For a better understanding of the history of the Bresse region, we need to make first a short digression on its geology: the Bresse area is the remains of a large lake of the tertiary era, which stretched from the Doubs department to the Dombes plateau and from the Saône to the Jura border. The Bresse area is made up of ponds, forests, but also meadows with many winding rivers. These fertile lands were perfectly exploited by the peasants. But the most emblematic characteristic of the landscape is the bocage, i.e. the farmland crisscrossed by hedges and trees.
Let us focus a bit on etymology: the word “Bresse” (Saltus Brixia, Saltus Brixensi) is quoted in a text of the 6th century, as confirmed in a charter signed by King Gontran in the 9th century.
Now let us go back to history or rather, the turbulent history of the Bresse area over the centuries, whose conflicts gradually forged its identity. Until the High Middle Ages, there was only one Bresse, which was part of the Empire of the French Emperor Charlemagne. After the dismemberment of the Carolingian Empire, the Bresse was separated into the Burgundy Duchy, the County of Burgundy and the Kingdom of Provence. The center and south of Bresse were under the authority of an independent sovereignty, the “Sirerie de Bâgé”, then part of the County of Savoy.

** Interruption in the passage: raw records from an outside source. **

(** C6: a manager request holding only a [status] that the status field
    accepts succeeds; the order then has that status, and its delivery crew
    and every other attribute are as they were.  Neither item need be
    present (on a partial update, or when the status column does not
    require one): an empty request leaves the order as it is, and a null
    [delivery_crew] leaves the order without a crew, its status and its
    other attributes unchanged. *)
Theorem manager_update_status_only (status : model_field) (users : list User)
    (partial : bool) (instance : Order) (s s' : value) :
  run_field partial (mf_required status) (mf_allow_null status) VNull
    (mf_to_internal_value status) (Some s) = Valid s' ->
  (exists o',
     ManagerOrderUpdateSerializer.save status users partial instance {[ "status" := s ]}
       = Ok o' /\
     o_status o' = s' /\
     o_delivery_crew o' = o_delivery_crew instance /\
     same_order_but_crew_and_status instance o') /\
  (partial = true \/ mf_required status = false ->
   ManagerOrderUpdateSerializer.save status users partial instance ∅ = Ok instance) /\
  (partial = true \/ mf_required status = false ->
   exists o',
     ManagerOrderUpdateSerializer.save status users partial instance
       {[ "delivery_crew" := VNull ]} = Ok o' /\
     o_delivery_crew o' = None /\
     o_status o' = o_status instance /\
     same_order_but_crew_and_status instance o') /\
  (exists o',
     ManagerOrderUpdateSerializer.save status users partial instance
       {[ "delivery_crew" := VNull; "status" := s ]} = Ok o' /\
     o_delivery_crew o' = None /\
     o_status o' = s' /\
     same_order_but_crew_and_status instance o').
Proof.
  intros Hs.
  assert (Hcrew : forall f : value -> result (option User),
            run_field partial false true None f None = Skip)
    by (intros f; destruct partial; reflexivity).
  assert (Hstatus : partial = true \/ mf_required status = false ->
            run_field partial (mf_required status) (mf_allow_null status) VNull
              (mf_to_internal_value status) None = Skip).
  { intros [-> | Hreq]; [reflexivity|].
    unfold run_field. rewrite Hreq. destruct partial; reflexivity. }
  unfold ManagerOrderUpdateSerializer.save, ManagerOrderUpdateSerializer.to_internal_value.
  split; [|split; [|split]].
  - rewrite lookup_singleton_ne, lookup_singleton_eq by discriminate.
    cbn [related_data]. rewrite Hs, Hcrew.
    eexists. split; [reflexivity|].
    destruct instance. repeat split.
  - intros Hopt. rewrite !lookup_empty. cbn [related_data].
    rewrite Hcrew, (Hstatus Hopt). destruct instance. reflexivity.
  - intros Hopt. rewrite lookup_singleton_eq, lookup_singleton_ne by discriminate.
    cbn [related_data]. rewrite (Hstatus Hopt).
    eexists. split; [reflexivity|].
    destruct instance. repeat split.
  - rewrite lookup_insert_eq, lookup_insert_ne, lookup_singleton_eq by discriminate.
    cbn [related_data]. rewrite Hs.
    eexists. split; [reflexivity|].
    destruct instance. repeat split.
Qed.
(** ** Comments *)

(** What becomes of one code unit of a comment line. *)
Definition substitute (c : N) : jsstring :=
  if c =? 0x2A then js "&#42;"
  else if existsb (N.eqb c) irregylarSpaces then js " "
  else [c].

(** The words of a line: what stands between its spaces. *)
Definition words (line : jsstring) : list jsstring :=
  List.filter (fun w => negb (js_eqb w [])) (split 0x20 line).

Definition trimEnd (s : jsstring) : jsstring := rev (trimStart (rev s)).

(** The loop of [comment] over [irregylarSpaces], on one line. *)
Definition replaceEach (cs : list N) (l : jsstring) : jsstring :=
  fold_left (fun l c => replaceAll c (js " ") l) cs l.

(** ** Stub values *)

(** An object node says what it holds: a schema of type [object] has
    [properties] or [additionalProperties], here and below. *)
Fixpoint shaped (schema : JsonSchema) : bool :=
  (negb (strictEq (type schema) (js "object"))
   || match properties schema with Some _ => true | None => false end
   || match additionalProperties schema with Some _ => true | None => false end)
  && match items schema with Some i => shaped i | None => true end
  && match properties schema with
     | Some ps => forallb (fun kv => shaped (snd kv)) ps
     | None => true
     end
  && match additionalProperties schema with Some a => shaped a | None => true end.

Definition shapedTable (schemas : list (jsstring * JsonSchema)) : bool :=
  forallb (fun kv => shaped (snd kv)) schemas.

Definition tableOf (api : RestDescription) : list (jsstring * JsonSchema) :=
  match api_schemas api with
  | Some schemas => schemas
  | None => []
  end.

(** The names of the table that are not being expanded. *)
Definition unseen (schemas : list (jsstring * JsonSchema)) (X : gset jsstring) : nat :=
  size (list_to_set (List.map fst schemas) ∖ X : gset jsstring).

Definition maxSize (schemas : list (jsstring * JsonSchema)) : nat :=
  list_max (List.map (fun kv => schemaSize (snd kv)) schemas).

(** Calls enough to expand one schema of the table down to its references. *)
Definition expansionCost (schemas : list (jsstring * JsonSchema)) : nat :=
  4 * maxSize schemas + 4.
(** * Payroll calculator and text analyzer: a shallow embedding

    The development follows the source modules of [Payroll_calculator]:
    - [employee.py]           (the [EmployeeType] enum and the [Employee] class),
    - [payslip.py]            (the [PaySlip] class),
    - [payroll_processor.py]  (the rate table and [PayrollProcessor]),
    and [text_analyzer.py] of [Text_analyzer] ([TextReader], [WordCounter]
    and [StatisticsReport]).

    All money in the source is a [decimal.Decimal] computed under Python's
    default arithmetic context, so the first part of the file is a model of
    that arithmetic on finite decimals. *)

From Stdlib Require Import ZArith List String Ascii Bool Lia Reals Lra Sorted Permutation.
Import ListNotations.

Local Open Scope Z_scope.

(** ** Exceptions and results *)

(** The exceptions the payroll code can raise.  [ValueError] is raised by
    [calculate_gross_pay] itself, with one of two messages; the two others
    are the signals of the decimal module that the default context traps,
    and [KeyError] is what indexing a dictionary raises on a missing key. *)
Inductive value_error : Type :=
| HoursExceeded          (* "PART_TIME employees cannot exceed 120 hours/month" *)
| UnknownEmployeeType.   (* "Unknown employee type: ..." *)

Inductive exn : Type :=
| ValueError (why : value_error)
| KeyError
| InvalidOperation
| Overflow.
Lemma driver_override_event_witness :
  create_event "pedalPressed" [ET.NO_ENTRY; ET.USER_DISABLE]
  ∈ car.CarState.events
      (fst (update reference.env (sample.interface (sample.params true true false (-1)))
              (sample.control 0)
              (sample.decoded 0 (sample.drive 10 5 0 true false false)))).
Proof.
  apply (proj1 (driver_override_event reference.env
                  (sample.interface (sample.params true true false (-1)))
                  (sample.control 0)
                  (sample.decoded 0 (sample.drive 10 5 0 true false false)))).
  left. split; reflexivity.
Defined.

(** ** Rule 11: engage and disengage requests *)

Lemma pcm_event_counts (env : Env) (self : CarInterface)
    (c : car.CarControl.t) (can : Decoded) :
  let events := car.CarState.events (fst (update env self c can)) in
  occurrences (create_event "pcmEnable" [ET.ENABLE]) events
    = (if pcm_acc_active (signals can) && negb (cruise_enabled_prev self) then 1 else 0)
  ∧ occurrences (create_event "pcmDisable" [ET.USER_DISABLE]) events
    = (if pcm_acc_active (signals can) then 0 else 1).
Proof.
  intros events. subst events.
  split; count_by_rule; count_block_zero;
    change (pcm_acc_active (CarState_update (CS self) (signals can)))
      with (pcm_acc_active (signals can));
    destruct (pcm_acc_active (signals can)), (cruise_enabled_prev self);
    reflexivity.
Qed.

Lemma run_cons (env : Env) (self : CarInterface) (c : car.CarControl.t)
    (can : Decoded) (cycles : list (car.CarControl.t * Decoded)) :
  run env self ((c, can) :: cycles)
  = (fst (update env self c can) :: fst (run env (snd (update env self c can)) cycles),
     snd (run env (snd (update env self c can)) cycles)).
Proof.
  cbn [run]. destruct (update env self c can) as [ret self']. cbn [fst snd].
  destruct (run env self' cycles) as [rets final]. reflexivity.
Qed.

Lemma run_length (env : Env) (cycles : list (car.CarControl.t * Decoded)) :
  ∀ self, length (fst (run env self cycles)) = length cycles.
Proof.
  induction cycles as [|[c can] cycles IH]; intros self; [reflexivity|].
  rewrite run_cons. cbn [fst length]. rewrite IH. reflexivity.
Qed.

Lemma disengage_every_cycle (env : Env) (cycles : list (car.CarControl.t * Decoded)) :
  ∀ self,
    Forall (fun r => car.CarState.CruiseState.enabled (car.CarState.cruiseState r) = false)
      (fst (run env self cycles)) →
    Forall (fun r => occurrences (create_event "pcmDisable" [ET.USER_DISABLE])
                       (car.CarState.events r) = 1)
      (fst (run env self cycles))
    ∧ occurrences (create_event "pcmDisable" [ET.USER_DISABLE])
        (concat (map car.CarState.events (fst (run env self cycles))))
      = length cycles.
Proof.
  induction cycles as [|[c can] cycles IH]; intros self.
  - intros _. split; [constructor | reflexivity].
  - rewrite run_cons. cbn [fst map concat length]. intros Hoff.
    apply Forall_cons in Hoff as [Hnow Hrest].
    destruct (IH _ Hrest) as [IHeach IHsum].
    assert (Hone : occurrences (create_event "pcmDisable" [ET.USER_DISABLE])
                     (car.CarState.events (fst (update env self c can))) = 1).
    { rewrite (proj2 (pcm_event_counts env self c can)).
      change (pcm_acc_active (signals can) = false) in Hnow.
      rewrite Hnow. reflexivity. }
    split.
    + constructor; [exact Hone | exact IHeach].
    + rewrite occurrences_app, Hone, IHsum. reflexivity.
Qed.

(** C6. In a cycle in which the cruise state goes from disabled to enabled,
    pcmEnable [ENABLE] occurs exactly once and pcmDisable [USER_DISABLE] not
    at all; over consecutive cycles that all report the cruise state
    disabled, pcmDisable [USER_DISABLE] occurs once in each cycle, so as
    often as there are cycles; the two events never occur in the same
    cycle. *)
Theorem cruise_request_events (env : Env) (self : CarInterface)
    (c : car.CarControl.t) (can : Decoded)
    (cycles : list (car.CarControl.t * Decoded)) :
  let ret := fst (update env self c can) in
  let self' := snd (update env self c can) in
  let enabled r := car.CarState.CruiseState.enabled (car.CarState.cruiseState r) in
  let engage := create_event "pcmEnable" [ET.ENABLE] in
  let disengage := create_event "pcmDisable" [ET.USER_DISABLE] in
  (cruise_enabled_prev self = false → enabled ret = true →
     occurrences engage (car.CarState.events ret) = 1
     ∧ occurrences disengage (car.CarState.events ret) = 0)
  ∧ cruise_enabled_prev self' = enabled ret
  ∧ (Forall (fun r => enabled r = false) (fst (run env self cycles)) →
     Forall (fun r => occurrences disengage (car.CarState.events r) = 1)
       (fst (run env self cycles))
     ∧ occurrences disengage
         (concat (map car.CarState.events (fst (run env self cycles))))
       = length cycles)
  ∧ ¬ (engage ∈ car.CarState.events ret ∧ disengage ∈ car.CarState.events ret).
Proof.
  intros ret self' enabled engage disengage.
  destruct (pcm_event_counts env self c can) as [Hen Hdis].
  fold ret engage in Hen. fold ret disengage in Hdis.
  change (enabled ret) with (pcm_acc_active (signals can)).
  split; [|split; [reflexivity | split]].
  - intros Hprev Hnow. rewrite Hen, Hdis, Hprev, Hnow. split; reflexivity.
  - apply (disengage_every_cycle env cycles self).
  - intros [Hin1 Hin2].
    apply occurrences_elem_of in Hin1. apply occurrences_elem_of in Hin2.
    rewrite Hen in Hin1. rewrite Hdis in Hin2.
    destruct (pcm_acc_active (signals can)); simpl in Hin1, Hin2; lia.
Qed.

Lemma cruise_request_events_witness :
  cruise_enabled_prev (sample.interface (sample.params true true false (-1))) = false
  ∧ car.CarState.CruiseState.enabled
      (car.CarState.cruiseState
         (fst (update reference.env (sample.interface (sample.params true true false (-1)))
                 (sample.control 0)
                 (sample.decoded 0 (sample.drive 10 0 0 true false false))))) = true
  ∧ (occurrences (create_event "pcmEnable" [ET.ENABLE])
       (car.CarState.events
          (fst (update reference.env (sample.interface (sample.params true true false (-1)))
                  (sample.control 0)
                  (sample.decoded 0 (sample.drive 10 0 0 true false false))))) = 1
     ∧ occurrences (create_event "pcmDisable" [ET.USER_DISABLE])
         (car.CarState.events
            (fst (update reference.env (sample.interface (sample.params true true false (-1)))
                    (sample.control 0)
                    (sample.decoded 0 (sample.drive 10 0 0 true false false))))) = 0)
  ∧ occurrences (create_event "pcmDisable" [ET.USER_DISABLE])
      (concat (map car.CarState.events
         (fst (run reference.env (sample.interface (sample.params true true false (-1)))
                 (replicate 3 (sample.control 0,
                               sample.decoded 0 (sample.drive 10 0 0 false false false)))))))
    = 3.
Proof.
  destruct (cruise_request_events reference.env
              (sample.interface (sample.params true true false (-1)))
              (sample.control 0)
              (sample.decoded 0 (sample.drive 10 0 0 true false false))
              (replicate 3 (sample.control 0,
                            sample.decoded 0 (sample.drive 10 0 0 false false false))))
    as (Hedge & _ & Hoff & _).
  split; [reflexivity|]. split; [reflexivity|]. split.
  - apply Hedge; reflexivity.
  - apply Hoff. vm_compute. repeat constructor.
Defined.


(** ** The gas pedal threshold *)

(** C7. With the gas interceptor present, [gasPressed] is true iff the raw
    pedal value is strictly greater than 15, so it is false at exactly 15;
    without it, iff the raw pedal value is strictly greater than 0. *)
Theorem gas_pressed_threshold (env : Env) (self : CarInterface)
    (c : car.CarControl.t) (can : Decoded) :
  let ret := fst (update env self c can) in
  let raw := pedal_gas (signals can) in
  (car.CarParams.enableGasInterceptor (CP self) = true →
     (car.CarState.gasPressed ret = true ↔ (15 <? raw)%float = true)
     ∧ (raw = 15%float → car.CarState.gasPressed ret = false))
  ∧ (car.CarParams.enableGasInterceptor (CP self) = false →
     (car.CarState.gasPressed ret = true ↔ (0 <? raw)%float = true)
     ∧ (raw = 0%float → car.CarState.gasPressed ret = false)).
Proof.
  intros ret raw. subst ret.
  rewrite update_gasPressed. fold raw.
  split; intros ->; (split; [reflexivity | intros ->; reflexivity]).
Qed.

Lemma gas_pressed_threshold_witness :
  car.CarParams.enableGasInterceptor
    (CP (sample.interface (sample.params true true true (-1)))) = true
  ∧ pedal_gas (signals (sample.decoded 0 (sample.drive 10 15 0 true false false)))
    = 15%float
  ∧ car.CarState.gasPressed
      (fst (update reference.env (sample.interface (sample.params true true true (-1)))
              (sample.control 0)
              (sample.decoded 0 (sample.drive 10 15 0 true false false)))) = false.
Proof.
  split; [reflexivity|]. split; [reflexivity|].
  apply (proj1 (gas_pressed_threshold reference.env
                  (sample.interface (sample.params true true true (-1)))
                  (sample.control 0)
                  (sample.decoded 0 (sample.drive 10 15 0 true false false))));
    reflexivity.
Defined.


(** ** Blinker button events *)

Section Blinkers.

Import car.CarState.
(** C10: whatever the name and the arguments, and whether the handler
    returns or an exception is caught, an envelope that is returned has
    exactly one content item and its type is ["text"]; an invocation
    returns an envelope unless an ['error'] event nobody listens for ends
    the process, and with a service whose requests settle only the failed
    write of a downloaded artifact is such an event. *)
Theorem C10_one_text_item (H : Host) (config : Auth.AuthConfig) (name : jsstr)
  (arguments : option Args) (c : Auth.ClientState) (tr : Trace) :
  (forall env c' tr',
     Server.callTool config name arguments c tr = (Ret env, c', tr') ->
     List.length (Server.content env) = 1
     /\ (forall item, In item (Server.content env) -> Server.type item = js "text")
     /\ one_text env)
  /\ ((exists env c' tr',
         Server.callTool config name arguments c tr = (Ret env, c', tr'))
      \/ (exists v c' tr',
            Server.callTool config name arguments c tr
            = (Throw (Unhandled v), c', tr')))
  /\ (settles H -> client_ok c ->
      name <> js "pipelines_download_artifact"
      \/ truthy (arg (match arguments with Some a => a | None => [] end)
                   "destinationPath") = false
      \/ writes H ->
      exists env c' tr',
        Server.callTool config name arguments c tr = (Ret env, c', tr')).
Proof.
  pose proof (callTool_cases config name arguments c tr) as Hcases.
  cbv zeta in Hcases.
  assert (Hshape : forall env, one_text env ->
            List.length (Server.content env) = 1
            /\ (forall item, In item (Server.content env) ->
                             Server.type item = js "text")
            /\ one_text env).
  { intros env [t Ht]. rewrite Ht. repeat split; [|now exists t].
    intros item [<-|[]]. reflexivity. }
  assert (Hone :
    exists o c' tr',
      Server.callTool config name arguments c tr = (o, c', tr')
      /\ ((exists env, o = Ret env /\ one_text env)
          \/ (exists v, o = Throw (Unhandled v)))).
  { destruct (fst (Auth.getClient config c)) as [connection|e].
    - destruct (Server.handleToolCall name _ connection tr) as [[env|e] tr1]
        eqn:Hrun.
      + do 3 eexists. split; [exact Hcases|]. left. exists env.
        split; [reflexivity|]. exact (rot_handleToolCall _ _ _ _ _ _ Hrun).
      + do 3 eexists. split; [exact Hcases|]. apply at_boundary_cases.
    - do 3 eexists. split; [exact Hcases|]. apply at_boundary_cases. }
  destruct Hone as (o & c1 & tr1 & Hrun & Ho). split; [|split].
  - intros env c' tr' Hret. rewrite Hrun in Hret. injection Hret as -> _ _.
    apply Hshape. destruct Ho as [(env' & [= <-] & Hone)|[v Hv]];
      [exact Hone|discriminate Hv].
  - destruct Ho as [(env & -> & _)|[v ->]]; [left|right]; eauto.
  - intros Hsettles Hok Hname.
    pose proof (getClient_mild config c Hok) as Hclient.
    destruct (fst (Auth.getClient config c)) as [connection|e].
    + pose proof (quiet_handleToolCall H name _ connection Hsettles Hname tr)
        as Hquiet.
      destruct (Server.handleToolCall name _ connection tr) as [[env|e] tr2];
        [eauto|].
      cbn [fst] in Hquiet. rewrite (at_boundary_caught e Hquiet) in Hcases.
      eauto.
    + rewrite (at_boundary_caught e Hclient) in Hcases. eauto.
Qed.

(** ** The dispatch boundary *)






(** What the amended statement leaves aside: when the artifact is to be
    saved and the write stream fails, its ['error'] event has no listener;
    no envelope is returned. *)
Example artifact_write_failure :
  settles unwritable_host
  /\ Server.callTool (H := unwritable_host) example_config
       (js "pipelines_download_artifact")
       (Some [(js "artifactName", Server.str "drop");
              (js "destinationPath", Server.str "/proc")]) Auth.fresh []
     = (Throw (Unhandled (JStr (js "EACCES: permission denied"))),
        snd (Auth.getClient example_config Auth.fresh),
        [ mkCall (js "connection.getBuildApi") [];
          mkCall (js "buildApi.getArtifactContentZip")
            [JUndefined; JUndefined; Server.str "drop"];
          mkCall (js "mkdirSync(dir, { recursive: true })")
            [Server.str "/proc"];
          mkCall (js "stream.pipe(createWriteStream(filePath))")
            [JObj []; Server.str "/proc/drop.zip"] ]).
Proof.
  split; [|vm_compute; reflexivity].
  split; [reflexivity|].
  intros text operands. cbn [expr unwritable_host].
  now destruct (String.eqb text "resolve(destinationPath)").
Qed.
(** * VirtualTreeModel: the lazy shadow tree and its reconciliation pass

    A shallow embedding of [virtualtreemodel.cpp].  The C++ model keeps a
    tree of [InternalNode]s that mirrors an external hierarchical source seen
    through a [VirtualModelAdapter], and brings it up to date with
    [syncNodeList].

    Conventions of the embedding.
    - [int] and [size_t] values are integers of [Z]; the development is
      about trees whose sizes stay below [INT_MAX], so no arithmetic wraps.
    - [void *] item handles are integers, [nullptr] being [0].
    - A node owns its children ([std::vector<std::unique_ptr<InternalNode>>]),
      so the shadow tree is a rose tree.  The non-owning [parent] back pointer
      of a node is its place in the owning tree; a pointer to a node is the
      path of child positions leading to it from [m_root].
    - Undefined behaviour of the C++ code (a null dereference, a vector
      accessed or extended past its end) is the explicit outcome [Fault].
    - Qt notifications are collected in a log of [Signal]s. *)

From Stdlib Require Import ZArith List Bool Lia.
Import ListNotations.
Local Open Scope Z_scope.

(** ** Outcomes *)

Inductive result (A : Type) : Type :=
| Ok (a : A)
| Fault
| OutOfFuel.

Arguments Ok {A} a.
Arguments Fault {A}.
Arguments OutOfFuel {A}.

Definition bind {A B : Type} (r : result A) (k : A -> result B) : result B :=
  match r with
  | Ok a => k a
  | Fault => Fault
  | OutOfFuel => OutOfFuel
  end.

Notation "'let*' x ':=' r 'in' k" := (bind r (fun x => k))
  (at level 10, x pattern, r at level 100, k at level 200).

(** ** Items, variants and the adapter interface *)

Definition Item := Z.
Definition nullptr : Item := 0.

(** [QVariant]: [None] is the default-constructed (invalid) variant. *)
Definition QVariant := option Z.

(** The abstract class [VirtualModelAdapter], declared in the header.  Only
    the queries used by the model are listed; [indexOf] takes the start
    position as its third argument (it defaults to [0]). *)
Record VirtualModelAdapter : Type := mkAdapter {
  getItemsCount : Item -> Z;
  getItem : Item -> Z -> Item;
  hasItems : Item -> bool;
  indexOf : Item -> Item -> Z -> Z;
  getItemParent : Item -> Item;
  adapterData : Item -> Z -> QVariant
}.

(** ** Pointers, model indexes and signals *)

Definition Ptr := list nat.

Inductive QModelIndex : Type :=
| InvalidIndex
| ModelIndex (row column : Z) (internalPointer : Ptr).

(** [QModelIndex::isValid]: an index is valid when it belongs to a model and
    neither its row nor its column is negative.  [InvalidIndex] is the
    default-constructed [QModelIndex()], which belongs to no model;
    [ModelIndex] is what [createIndex] makes, with the row and the column it
    is given. *)
Definition isValid (i : QModelIndex) : bool :=
  match i with
  | InvalidIndex => false
  | ModelIndex row column _ => (0 <=? row) && (0 <=? column)
  end.

(** [QModelIndex::internalPointer]; the default index carries none. *)
Definition internalPointer (i : QModelIndex) : Ptr :=
  match i with
  | InvalidIndex => []
  | ModelIndex _ _ p => p
  end.

(** The calls [beginRemoveRows], [endRemoveRows], [beginInsertRows],
    [endInsertRows] and the signal [dataChanged].  [SyncTreeEntered] is a
    ghost entry: it marks a call of [syncTree] and carries the value of
    [m_updating] at that moment. *)
Inductive Signal : Type :=
| BeginRemoveRows (parent : QModelIndex) (first last : Z)
| EndRemoveRows
| BeginInsertRows (parent : QModelIndex) (first last : Z)
| EndInsertRows
| DataChanged (topLeft bottomRight : QModelIndex)
| SyncTreeEntered (updating : Z).

(** ** The internal tree *)

#[warnings="-register-all"]
Inductive InternalNode : Type :=
  mkNode {
    parentIndex : Z;
    item : Item;
    children : list InternalNode;
    hasChildrenQueryed : bool;
    hasChildren : bool;
    childInitialized : bool
  }.

(** [InternalNode(parent, obj, index)] *)
Definition newNode (obj : Item) (index : Z) : InternalNode :=
  mkNode index obj [] false false false.

Definition setParentIndex (n : InternalNode) (i : Z) : InternalNode :=
  mkNode i (item n) (children n) (hasChildrenQueryed n) (hasChildren n)
         (childInitialized n).

Definition setChildren (n : InternalNode) (cs : list InternalNode)
  : InternalNode :=
  mkNode (parentIndex n) (item n) cs (hasChildrenQueryed n) (hasChildren n)
         (childInitialized n).

Definition setChildInitialized (n : InternalNode) (b : bool) : InternalNode :=
  mkNode (parentIndex n) (item n) (children n) (hasChildrenQueryed n)
         (hasChildren n) b.

Definition setQueried (n : InternalNode) (q h : bool) : InternalNode :=
  mkNode (parentIndex n) (item n) (children n) q h (childInitialized n).

Definition size (cs : list InternalNode) : Z := Z.of_nat (length cs).

(** [it->get()->parentIndex = k++] over a run of nodes. *)
Fixpoint renumber (k : Z) (cs : list InternalNode) : list InternalNode :=
  match cs with
  | [] => []
  | c :: rest => setParentIndex c k :: renumber (k + 1) rest
  end.

Section WithAdapter.

Variable adapter : VirtualModelAdapter.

In 1289, the Burgundian Bresse was born as a result of the grouping of several lands (the Châtellenies of Cuisery, Sagy and Savigny in Revermont, in exchange for the Sirerie de Coligny). The union of the County and Duchy of Burgundy (now named “Franche Comté”) made it a land of trade for more than a century (1317-1477). After the disappearance of Charles the Bold, the last Duke of Burgundy, the Burgundian Bresse area became part of the Kingdom of France. It was back in 1479.
Then came Savoyard Bresse (corresponding to the Ain department) in 1601 and less than a century afterwards, in 1678, the Jura Bresse.
Before the departments and the regions were created in 1790 and 1956 respectively, the Burgundian, Savoyard and Jura Bresse shared the same border. The current Bresse now extends over the following three departments – Saône et Loire, Ain and Jura – and over three regions: Auvergne-Rhône-Alpes, Franche Comté and Burgundy.
The numerous castles and architectural remains are the testimony to this glorious past. So, let yourself embark on a journey through time and come and discover some of the most renowned historic sites in France, such as the Brou Monastery or the Cluny Abbey. These are definitely must-sees.